▶ PROBLEM DESCRIPTION
Give back each entry verbatim.

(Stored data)
(** * PSYCHE-7 assessment client: state machine, leaderboard and gateway

    A shallow embedding of [src/App.tsx], [src/services/geminiService.ts]
    and the declarations of [types.ts].

    Conventions of the embedding.
    - React state ([useState]) is a record [App]; every handler is a function
      on that record, and a handler's setter calls are the record updates it
      performs (React applies the batch of one event atomically).
    - What the code leaves outstanding (timers, awaited gateway calls with
      the closure they captured) is the [pending] component of the record.
    - A JavaScript exception is a [Throw] completion.
    - Integers of the declared schema (scores, ids, milliseconds, indices)
      are [Z]; the progress percentage, which is fractional, is a rational
      and every arithmetic result on it goes through the rounding of the
      platform.
    - Strings are [string]; [length] counts code units.

    The first part gives the definitions, the second the lemmas and
    theorems, the third runs them on concrete inputs. *)

From Stdlib Require Import List ZArith QArith Qminmax String Ascii Bool Lia.
From Stdlib Require Import Sorted Permutation DecimalString Qround Lqa.
Import ListNotations.

Local Open Scope string_scope.
Local Open Scope list_scope.
Local Open Scope Z_scope.

(** * Part I: the embedding *)

(** ** JavaScript completions *)

(** A thrown value, as the [catch] clauses of the program read it:
    [err.message] may be missing. *)
Record JsError := mkError {
  err_name : string;
  err_message : option string
}.

(** [new Error(msg)] *)
Definition Error (msg : string) : JsError := mkError "Error" (Some msg).

Inductive Completion (A : Type) : Type :=
| Normal (a : A)
| Throw (e : JsError).
Arguments Normal {A} a.
Arguments Throw {A} e.

Definition bindC {A B} (c : Completion A) (k : A -> Completion B) : Completion B :=
  match c with
  | Normal a => k a
  | Throw e => Throw e
  end.

Notation "x <- c ;; k" := (bindC c (fun x => k))
  (at level 61, c at next level, right associativity).

(** [a || b] on a possibly missing string: the empty string is falsy. *)
Definition orElse (a : option string) (b : string) : string :=
  match a with
  | Some (String c s) => String c s
  | Some EmptyString => b
  | None => b
  end.

(** [xs[i]]: [undefined] (here [None]) outside [0 .. length-1]. *)
Definition js_index {A} (xs : list A) (i : Z) : option A :=
  if i <? 0 then None else nth_error xs (Z.to_nat i).

(** ** types.ts *)

Inductive AppState :=
| BOOTING | AUTH | MENU | GENERATING | ASSESSMENT
| ANALYZING | RESULT | LEADERBOARD | ERROR.

Inductive QuestionCount := SHORT | MEDIUM | FULL.

Definition QuestionCount_value (c : QuestionCount) : Z :=
  match c with
  | SHORT => 20
  | MEDIUM => 50
  | FULL => 100
  end.

Record Question := mkQuestion {
  q_id : Z;
  q_text : string;
  q_dimension : string;
  q_options : list string
}.

Record Answer := mkAnswer {
  questionId : Z;
  questionText : string;
  selectedOption : string;
  dimension : string;
  timeTaken : Z
}.

Record PersonalityReport := mkReport {
  subjectName : string;
  score : Z;
  dominantTraits : list string;
  strengths : list string;
  weaknesses : list string;
  behavioralTendencies : list string;
  riskIndicators : list string;
  confidenceScore : Z;
  generatedAt : string
}.

Record LeaderboardEntry := mkEntry {
  lb_username : string;
  lb_score : Z;
  lb_date : string;
  lb_id : string
}.

(** ** Leaderboard update ([finishAssessment], "Update Leaderboard") *)

Module Leaderboard.

(** [(a, b) => b.score - a.score] *)
Definition compareFn (a b : LeaderboardEntry) : Z := lb_score b - lb_score a.

(** [Array.prototype.sort(compareFn)].  The language fixes the result for a
    consistent comparator: sorted, and stable.  An element moves in front
    of another only when the comparator is positive on the pair in their
    current order, which is what this insertion does. *)
Fixpoint insert {A} (cmp : A -> A -> Z) (x : A) (l : list A) : list A :=
  match l with
  | [] => [x]
  | y :: l' => if 0 <? cmp x y then y :: insert cmp x l' else x :: y :: l'
  end.

Definition sort {A} (cmp : A -> A -> Z) (l : list A) : list A :=
  fold_right (insert cmp) [] l.

(** [.slice(0, n)] *)
Definition slice0 {A} (n : nat) (l : list A) : list A := firstn n l.

(** [[...leaderboard, newEntry].sort((a, b) => b.score - a.score).slice(0, 10)] *)
Definition updatedLB (leaderboard : list LeaderboardEntry)
                     (newEntry : LeaderboardEntry) : list LeaderboardEntry :=
  slice0 10 (sort compareFn (leaderboard ++ [newEntry])).

(** The seed installed by the mount effect when the storage key is absent. *)
Definition seed (date : string) : list LeaderboardEntry :=
  [ mkEntry "GHOST_01" 98 date "1";
    mkEntry "NEXUS" 92 date "2";
    mkEntry "CIPHER" 85 date "3" ].

(** Score descending. *)
Definition desc (a b : LeaderboardEntry) : Prop := lb_score b <= lb_score a.

(** The entries of one score, in list order. *)
Definition tied (s : Z) (l : list LeaderboardEntry) : list LeaderboardEntry :=
  filter (fun e => lb_score e =? s) l.

(** [prefix p l]: [p] is an initial segment of [l]. *)
Definition prefix {A} (p l : list A) : Prop := exists r, l = p ++ r.

(** The board after recording the entries [es] in turn. *)
Definition recordAll (leaderboard : list LeaderboardEntry)
                     (es : list LeaderboardEntry) : list LeaderboardEntry :=
  fold_left updatedLB es leaderboard.

(** *** The board against everything offered to it *)

(** For one score [s]: the board [L] holds all entries of that score among
    [all], or the earliest of them, and then it is full and holds nothing
    below [s]. *)
Definition tie_ok (s : Z) (L all : list LeaderboardEntry) : Prop :=
  tied s L = tied s all \/
  (prefix (tied s L) (tied s all) /\
   List.length L = 10%nat /\
   Forall (fun e => s <= lb_score e) L).

Definition board_inv (L all : list LeaderboardEntry) : Prop :=
  StronglySorted desc L /\ (List.length L <= 10)%nat /\ forall s, tie_ok s L all.

End Leaderboard.

(** ** Strings *)

Module Text.

(** White space of [String.prototype.trim] among 8-bit code units: TAB, LF,
    VT, FF, CR, SPACE and NO-BREAK SPACE. *)
Definition isWhiteSpace (c : ascii) : bool :=
  let n := nat_of_ascii c in
  (((9 <=? n) && (n <=? 13)) || (n =? 32) || (n =? 160))%nat.

Fixpoint trimStart (s : string) : string :=
  match s with
  | EmptyString => EmptyString
  | String c s' => if isWhiteSpace c then trimStart s' else s
  end.

Fixpoint trimEnd (s : string) : string :=
  match s with
  | EmptyString => EmptyString
  | String c s' =>
      match trimEnd s' with
      | EmptyString => if isWhiteSpace c then EmptyString else String c EmptyString
      | t => String c t
      end
  end.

▶ REPLY
(** * PSYCHE-7 assessment client: state machine, leaderboard and gateway

    A shallow embedding of [src/App.tsx], [src/services/geminiService.ts]
    and the declarations of [types.ts].

    Conventions of the embedding.
    - React state ([useState]) is a record [App]; every handler is a function
      on that record, and a handler's setter calls are the record updates it
      performs (React applies the batch of one event atomically).
    - What the code leaves outstanding (timers, awaited gateway calls with
      the closure they captured) is the [pending] component of the record.
    - A JavaScript exception is a [Throw] completion.
    - Integers of the declared schema (scores, ids, milliseconds, indices)
      are [Z]; the progress percentage, which is fractional, is a rational
      and every arithmetic result on it goes through the rounding of the
      platform.
    - Strings are [string]; [length] counts code units.

    The first part gives the definitions, the second the lemmas and
    theorems, the third runs them on concrete inputs. *)

From Stdlib Require Import List ZArith QArith Qminmax String Ascii Bool Lia.
From Stdlib Require Import Sorted Permutation DecimalString Qround Lqa.
Import ListNotations.

Local Open Scope string_scope.
Local Open Scope list_scope.
Local Open Scope Z_scope.

(** * Part I: the embedding *)

(** ** JavaScript completions *)

(** A thrown value, as the [catch] clauses of the program read it:
    [err.message] may be missing. *)
Record JsError := mkError {
  err_name : string;
  err_message : option string
}.

(** [new Error(msg)] *)
Definition Error (msg : string) : JsError := mkError "Error" (Some msg).

Inductive Completion (A : Type) : Type :=
| Normal (a : A)
| Throw (e : JsError).
Arguments Normal {A} a.
Arguments Throw {A} e.

Definition bindC {A B} (c : Completion A) (k : A -> Completion B) : Completion B :=
  match c with
  | Normal a => k a
  | Throw e => Throw e
  end.

Notation "x <- c ;; k" := (bindC c (fun x => k))
  (at level 61, c at next level, right associativity).

(** [a || b] on a possibly missing string: the empty string is falsy. *)
Definition orElse (a : option string) (b : string) : string :=
  match a with
  | Some (String c s) => String c s
  | Some EmptyString => b
  | None => b
  end.

(** [xs[i]]: [undefined] (here [None]) outside [0 .. length-1]. *)
Definition js_index {A} (xs : list A) (i : Z) : option A :=
  if i <? 0 then None else nth_error xs (Z.to_nat i).

(** ** types.ts *)

Inductive AppState :=
| BOOTING | AUTH | MENU | GENERATING | ASSESSMENT
| ANALYZING | RESULT | LEADERBOARD | ERROR.

Inductive QuestionCount := SHORT | MEDIUM | FULL.

Definition QuestionCount_value (c : QuestionCount) : Z :=
  match c with
  | SHORT => 20
  | MEDIUM => 50
  | FULL => 100
  end.

Record Question := mkQuestion {
  q_id : Z;
  q_text : string;
  q_dimension : string;
  q_options : list string
}.

Record Answer := mkAnswer {
  questionId : Z;
  questionText : string;
  selectedOption : string;
  dimension : string;
  timeTaken : Z
}.

Record PersonalityReport := mkReport {
  subjectName : string;
  score : Z;
  dominantTraits : list string;
  strengths : list string;
  weaknesses : list string;
  behavioralTendencies : list string;
  riskIndicators : list string;
  confidenceScore : Z;
  generatedAt : string
}.

Record LeaderboardEntry := mkEntry {
  lb_username : string;
  lb_score : Z;
  lb_date : string;
  lb_id : string
}.

(** ** Leaderboard update ([finishAssessment], "Update Leaderboard") *)

Module Leaderboard.

(** [(a, b) => b.score - a.score] *)
Definition compareFn (a b : LeaderboardEntry) : Z := lb_score b - lb_score a.

(** [Array.prototype.sort(compareFn)].  The language fixes the result for a
    consistent comparator: sorted, and stable.  An element moves in front
    of another only when the comparator is positive on the pair in their
    current order, which is what this insertion does. *)
Fixpoint insert {A} (cmp : A -> A -> Z) (x : A) (l : list A) : list A :=
  match l with
  | [] => [x]
  | y :: l' => if 0 <? cmp x y then y :: insert cmp x l' else x :: y :: l'
  end.

Definition sort {A} (cmp : A -> A -> Z) (l : list A) : list A :=
  fold_right (insert cmp) [] l.

(** [.slice(0, n)] *)
Definition slice0 {A} (n : nat) (l : list A) : list A := firstn n l.

(** [[...leaderboard, newEntry].sort((a, b) => b.score - a.score).slice(0, 10)] *)
Definition updatedLB (leaderboard : list LeaderboardEntry)
                     (newEntry : LeaderboardEntry) : list LeaderboardEntry :=
  slice0 10 (sort compareFn (leaderboard ++ [newEntry])).

(** The seed installed by the mount effect when the storage key is absent. *)
Definition seed (date : string) : list LeaderboardEntry :=
  [ mkEntry "GHOST_01" 98 date "1";
    mkEntry "NEXUS" 92 date "2";
    mkEntry "CIPHER" 85 date "3" ].

(** Score descending. *)
Definition desc (a b : LeaderboardEntry) : Prop := lb_score b <= lb_score a.

(** The entries of one score, in list order. *)
Definition tied (s : Z) (l : list LeaderboardEntry) : list LeaderboardEntry :=
  filter (fun e => lb_score e =? s) l.

(** [prefix p l]: [p] is an initial segment of [l]. *)
Definition prefix {A} (p l : list A) : Prop := exists r, l = p ++ r.

(** The board after recording the entries [es] in turn. *)
Definition recordAll (leaderboard : list LeaderboardEntry)
                     (es : list LeaderboardEntry) : list LeaderboardEntry :=
  fold_left updatedLB es leaderboard.

(** *** The board against everything offered to it *)

(** For one score [s]: the board [L] holds all entries of that score among
    [all], or the earliest of them, and then it is full and holds nothing
    below [s]. *)
Definition tie_ok (s : Z) (L all : list LeaderboardEntry) : Prop :=
  tied s L = tied s all \/
  (prefix (tied s L) (tied s all) /\
   List.length L = 10%nat /\
   Forall (fun e => s <= lb_score e) L).

Definition board_inv (L all : list LeaderboardEntry) : Prop :=
  StronglySorted desc L /\ (List.length L <= 10)%nat /\ forall s, tie_ok s L all.

End Leaderboard.

(** ** Strings *)

Module Text.

(** White space of [String.prototype.trim] among 8-bit code units: TAB, LF,
    VT, FF, CR, SPACE and NO-BREAK SPACE. *)
Definition isWhiteSpace (c : ascii) : bool :=
  let n := nat_of_ascii c in
  (((9 <=? n) && (n <=? 13)) || (n =? 32) || (n =? 160))%nat.

Fixpoint trimStart (s : string) : string :=
  match s with
  | EmptyString => EmptyString
  | String c s' => if isWhiteSpace c then trimStart s' else s
  end.

Fixpoint trimEnd (s : string) : string :=
  match s with
  | EmptyString => EmptyString
  | String c s' =>
      match trimEnd s' with
      | EmptyString => if isWhiteSpace c then EmptyString else String c EmptyString
      | t => String c t
      end
  end.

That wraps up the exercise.